> **WHAT YOU NEED TO DO**:
Given the listing below, reproduce all of it exactly.

> **GIVEN RECORDS**:
= Beginning of Section =

(** * pdfire: option resolution, render session and merge coordinator

    A shallow embedding of the Go package [pdfire]
    (conversion_options.go, merge_options.go and the converter) together
    with the properties the design document states about it.

    - float64 is Rocq's primitive binary64 float, so arithmetic, comparison
      and rounding are bit-exact;
    - Go strings are byte strings ([string] of [ascii]);
    - [map[string]interface{}] is a [gmap string json];
    - a Go function returning [(T, error)] returns a pair [T * option error]
      here, because the code sometimes uses the value next to a non-nil
      error;
    - calls into chromedp, pdfcpu, the file system and [strconv] are
      parameters of the development. *)

From Stdlib Require Import ZArith Floats String Ascii List Lia Permutation.
From stdpp Require Import gmap strings list.

Set Warnings "-inexact-float,-register-all".
Local Open Scope string_scope.
Local Open Scope Z_scope.

(** ** float64 *)

Module F64.

(** [math.Round]: nearest integer, halves away from zero; zeros,
    infinities and NaN are returned unchanged. *)
Definition Round (x : float) : float :=
  match Prim2SF x with
  | S754_finite s m e =>
      if (0 <=? e)%Z then x
      else
        let d := (2 ^ (- e))%Z in
        let q := (Z.pos m / d)%Z in
        let r := (Z.pos m mod d)%Z in
        let n := if (d <=? 2 * r)%Z then (q + 1)%Z else q in
        let a := PrimFloat.of_uint63 (Uint63.of_Z n) in
        if s then PrimFloat.opp a else a
  | _ => x
  end.

Definition int64_min : Z := - 2 ^ 63.
Definition int64_max : Z := 2 ^ 63 - 1.

(** Two's complement wrap-around of a mathematical integer to int64. *)
Definition wrap64 (z : Z) : Z := ((z + 2 ^ 63) mod 2 ^ 64) - 2 ^ 63.

(** The conversion [int64(v)] of a float64: truncation toward zero.  The
    Go specification leaves values outside int64 to the implementation;
    amd64 yields the minimal int64 there, which is what is written out. *)
Definition to_int64 (x : float) : Z :=
  match Prim2SF x with
  | S754_zero _ => 0
  | S754_finite s m e =>
      let a := if (0 <=? e)%Z then (Z.pos m * 2 ^ e)%Z
               else (Z.pos m / 2 ^ (- e))%Z in
      let v := if s then (- a)%Z else a in
      if ((int64_min <=? v) && (v <=? int64_max))%bool then v else int64_min
  | _ => int64_min
  end.

End F64.

(** ** Byte strings *)

Module Str.

Definition isUpper (c : ascii) : bool :=
  let n := nat_of_ascii c in ((65 <=? n) && (n <=? 90))%nat.

Definition isLower (c : ascii) : bool :=
  let n := nat_of_ascii c in ((97 <=? n) && (n <=? 122))%nat.

Definition isLetter (c : ascii) : bool := (isUpper c || isLower c)%bool.

Definition lowerByte (c : ascii) : ascii :=
  if isUpper c then ascii_of_nat (nat_of_ascii c + 32) else c.

(** [strings.ToLower] on the ASCII range.  The only place where the
    source lower-cases possibly non-ASCII input and then inspects it is a
    table lookup whose keys are ASCII. *)
Fixpoint ToLower (s : string) : string :=
  match s with
  | EmptyString => EmptyString
  | String c r => String (lowerByte c) (ToLower r)
  end.

(** [regexp.MustCompile("[a-zA-Z]+$").ReplaceAllString(s, "")]: the only
    match is the maximal run of letters that ends the text. *)
Fixpoint stripTrailingLetters (s : string) : string :=
  match s with
  | EmptyString => EmptyString
  | String c r =>
      match stripTrailingLetters r with
      | EmptyString => if isLetter c then EmptyString else String c EmptyString
      | r' => String c r'
      end
  end.

Definition isSpace (c : ascii) : bool := Ascii.eqb c " "%char.

Fixpoint trimLeft (s : string) : string :=
  match s with
  | String c r => if isSpace c then trimLeft r else s
  | EmptyString => EmptyString
  end.

Fixpoint trimRight (s : string) : string :=
  match s with
  | EmptyString => EmptyString
  | String c r =>
      match trimRight r with
      | EmptyString => if isSpace c then EmptyString else String c EmptyString
      | r' => String c r'
      end
  end.

(** [strings.Trim(s, " ")] *)
Definition Trim (s : string) : string := trimRight (trimLeft s).

(** [strings.Split(s, " ")]: one more field than there are spaces, so the
    result is never empty. *)
Fixpoint Split (s : string) : list string :=
  match s with
  | EmptyString => [EmptyString]
  | String c r =>
      if isSpace c then EmptyString :: Split r
      else match Split r with
           | t :: ts => String c t :: ts
           | [] => [String c EmptyString]
           end
  end.

(** [s[len(s)-2:]] and [s[0:len(s)-2]], for [len(s) >= 2]. *)
Definition lastTwo (s : string) : string :=
  substring (String.length s - 2) 2 s.
Definition dropLastTwo (s : string) : string :=
  substring 0 (String.length s - 2) s.

End Str.

(** ** Decoded JSON values ([interface{}] as produced by encoding/json) *)

Inductive json : Type :=
  | JNull
  | JBool (b : bool)
  | JNum (f : float)
  | JStr (s : string)
  | JArr (l : list json)
  | JObj (m : gmap string json).

Definition bytes := list ascii.

(** ** Errors *)

(** Errors raised by the collaborators (chromedp, pdfcpu, os, io). *)
Inductive ext_error : Type :=
  | DeadlineExceeded              (* context.DeadlineExceeded *)
  | Canceled                      (* context.Canceled *)
  | Failure (code : nat).         (* any other collaborator error *)

Inductive error : Type :=
  | ErrInvalidJSON
  | ErrNoSource
  | ErrTimeout
  | ErrWaitUntilTimeout
  | ErrNoBody
  | ParseError (Key : string) (Value : json)
  | ErrInvalidUnit                (* errors.New("invalid unit") *)
  | NumError (input : string)     (* *strconv.NumError from ParseFloat *)
  | External (e : ext_error).

Definition isParseError (e : error) : bool :=
  match e with ParseError _ _ => true | _ => false end.

(** ** Tables *)

Definition PaperFormats : list (string * (float * float)) :=
  [ ("letter", (8.5, 11)%float);
    ("legal", (8.5, 14)%float);
    ("tabloid", (11, 17)%float);
    ("ledger", (17, 11)%float);
    ("a0", (33.1, 46.8)%float);
    ("a1", (23.4, 33.1)%float);
    ("a2", (16.54, 23.4)%float);
    ("a3", (11.7, 16.54)%float);
    ("a4", (8.27, 11.7)%float);
    ("a5", (5.83, 8.27)%float);
    ("a6", (4.13, 5.83)%float) ].

Definition UnitToPixels : list (string * float) :=
  [ ("px", 1%float); ("in", 96%float); ("cm", 37.8%float); ("mm", 3.78%float) ].

(** Indexing a Go map literal: [v, ok := table[k]]. *)
Fixpoint tableGet {A} (t : list (string * A)) (k : string) : option A :=
  match t with
  | [] => None
  | (k', v) :: t' => if String.eqb k' k then Some v else tableGet t' k
  end.

Definition MediaScreen : string := "screen".
Definition MediaPrint : string := "print".

(** ** Option records *)

Record WatermarkConfig := {
  Query : string;
  OnTop : bool;
  Pages : list string
}.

= End of Section =

> **ANSWER BELOW**:
(** * pdfire: option resolution, render session and merge coordinator

    A shallow embedding of the Go package [pdfire]
    (conversion_options.go, merge_options.go and the converter) together
    with the properties the design document states about it.

    - float64 is Rocq's primitive binary64 float, so arithmetic, comparison
      and rounding are bit-exact;
    - Go strings are byte strings ([string] of [ascii]);
    - [map[string]interface{}] is a [gmap string json];
    - a Go function returning [(T, error)] returns a pair [T * option error]
      here, because the code sometimes uses the value next to a non-nil
      error;
    - calls into chromedp, pdfcpu, the file system and [strconv] are
      parameters of the development. *)

From Stdlib Require Import ZArith Floats String Ascii List Lia Permutation.
From stdpp Require Import gmap strings list.

Set Warnings "-inexact-float,-register-all".
Local Open Scope string_scope.
Local Open Scope Z_scope.

(** ** float64 *)

Module F64.

(** [math.Round]: nearest integer, halves away from zero; zeros,
    infinities and NaN are returned unchanged. *)
Definition Round (x : float) : float :=
  match Prim2SF x with
  | S754_finite s m e =>
      if (0 <=? e)%Z then x
      else
        let d := (2 ^ (- e))%Z in
        let q := (Z.pos m / d)%Z in
        let r := (Z.pos m mod d)%Z in
        let n := if (d <=? 2 * r)%Z then (q + 1)%Z else q in
        let a := PrimFloat.of_uint63 (Uint63.of_Z n) in
        if s then PrimFloat.opp a else a
  | _ => x
  end.

Definition int64_min : Z := - 2 ^ 63.
Definition int64_max : Z := 2 ^ 63 - 1.

(** Two's complement wrap-around of a mathematical integer to int64. *)
Definition wrap64 (z : Z) : Z := ((z + 2 ^ 63) mod 2 ^ 64) - 2 ^ 63.

(** The conversion [int64(v)] of a float64: truncation toward zero.  The
    Go specification leaves values outside int64 to the implementation;
    amd64 yields the minimal int64 there, which is what is written out. *)
Definition to_int64 (x : float) : Z :=
  match Prim2SF x with
  | S754_zero _ => 0
  | S754_finite s m e =>
      let a := if (0 <=? e)%Z then (Z.pos m * 2 ^ e)%Z
               else (Z.pos m / 2 ^ (- e))%Z in
      let v := if s then (- a)%Z else a in
      if ((int64_min <=? v) && (v <=? int64_max))%bool then v else int64_min
  | _ => int64_min
  end.

End F64.

(** ** Byte strings *)

Module Str.

Definition isUpper (c : ascii) : bool :=
  let n := nat_of_ascii c in ((65 <=? n) && (n <=? 90))%nat.

Definition isLower (c : ascii) : bool :=
  let n := nat_of_ascii c in ((97 <=? n) && (n <=? 122))%nat.

Definition isLetter (c : ascii) : bool := (isUpper c || isLower c)%bool.

Definition lowerByte (c : ascii) : ascii :=
  if isUpper c then ascii_of_nat (nat_of_ascii c + 32) else c.

(** [strings.ToLower] on the ASCII range.  The only place where the
    source lower-cases possibly non-ASCII input and then inspects it is a
    table lookup whose keys are ASCII. *)
Fixpoint ToLower (s : string) : string :=
  match s with
  | EmptyString => EmptyString
  | String c r => String (lowerByte c) (ToLower r)
  end.

(** [regexp.MustCompile("[a-zA-Z]+$").ReplaceAllString(s, "")]: the only
    match is the maximal run of letters that ends the text. *)
Fixpoint stripTrailingLetters (s : string) : string :=
  match s with
  | EmptyString => EmptyString
  | String c r =>
      match stripTrailingLetters r with
      | EmptyString => if isLetter c then EmptyString else String c EmptyString
      | r' => String c r'
      end
  end.

Definition isSpace (c : ascii) : bool := Ascii.eqb c " "%char.

Fixpoint trimLeft (s : string) : string :=
  match s with
  | String c r => if isSpace c then trimLeft r else s
  | EmptyString => EmptyString
  end.

Fixpoint trimRight (s : string) : string :=
  match s with
  | EmptyString => EmptyString
  | String c r =>
      match trimRight r with
      | EmptyString => if isSpace c then EmptyString else String c EmptyString
      | r' => String c r'
      end
  end.

(** [strings.Trim(s, " ")] *)
Definition Trim (s : string) : string := trimRight (trimLeft s).

(** [strings.Split(s, " ")]: one more field than there are spaces, so the
    result is never empty. *)
Fixpoint Split (s : string) : list string :=
  match s with
  | EmptyString => [EmptyString]
  | String c r =>
      if isSpace c then EmptyString :: Split r
      else match Split r with
           | t :: ts => String c t :: ts
           | [] => [String c EmptyString]
           end
  end.

(** [s[len(s)-2:]] and [s[0:len(s)-2]], for [len(s) >= 2]. *)
Definition lastTwo (s : string) : string :=
  substring (String.length s - 2) 2 s.
Definition dropLastTwo (s : string) : string :=
  substring 0 (String.length s - 2) s.

End Str.

(** ** Decoded JSON values ([interface{}] as produced by encoding/json) *)

Inductive json : Type :=
  | JNull
  | JBool (b : bool)
  | JNum (f : float)
  | JStr (s : string)
  | JArr (l : list json)
  | JObj (m : gmap string json).

Definition bytes := list ascii.

(** ** Errors *)

(** Errors raised by the collaborators (chromedp, pdfcpu, os, io). *)
Inductive ext_error : Type :=
  | DeadlineExceeded              (* context.DeadlineExceeded *)
  | Canceled                      (* context.Canceled *)
  | Failure (code : nat).         (* any other collaborator error *)

Inductive error : Type :=
  | ErrInvalidJSON
  | ErrNoSource
  | ErrTimeout
  | ErrWaitUntilTimeout
  | ErrNoBody
  | ParseError (Key : string) (Value : json)
  | ErrInvalidUnit                (* errors.New("invalid unit") *)
  | NumError (input : string)     (* *strconv.NumError from ParseFloat *)
  | External (e : ext_error).

Definition isParseError (e : error) : bool :=
  match e with ParseError _ _ => true | _ => false end.

(** ** Tables *)

Definition PaperFormats : list (string * (float * float)) :=
  [ ("letter", (8.5, 11)%float);
    ("legal", (8.5, 14)%float);
    ("tabloid", (11, 17)%float);
    ("ledger", (17, 11)%float);
    ("a0", (33.1, 46.8)%float);
    ("a1", (23.4, 33.1)%float);
    ("a2", (16.54, 23.4)%float);
    ("a3", (11.7, 16.54)%float);
    ("a4", (8.27, 11.7)%float);
    ("a5", (5.83, 8.27)%float);
    ("a6", (4.13, 5.83)%float) ].

Definition UnitToPixels : list (string * float) :=
  [ ("px", 1%float); ("in", 96%float); ("cm", 37.8%float); ("mm", 3.78%float) ].

(** Indexing a Go map literal: [v, ok := table[k]]. *)
Fixpoint tableGet {A} (t : list (string * A)) (k : string) : option A :=
  match t with
  | [] => None
  | (k', v) :: t' => if String.eqb k' k then Some v else tableGet t' k
  end.

Definition MediaScreen : string := "screen".
Definition MediaPrint : string := "print".

(** ** Option records *)

Record WatermarkConfig := {
  Query : string;
  OnTop : bool;
  Pages : list string
}.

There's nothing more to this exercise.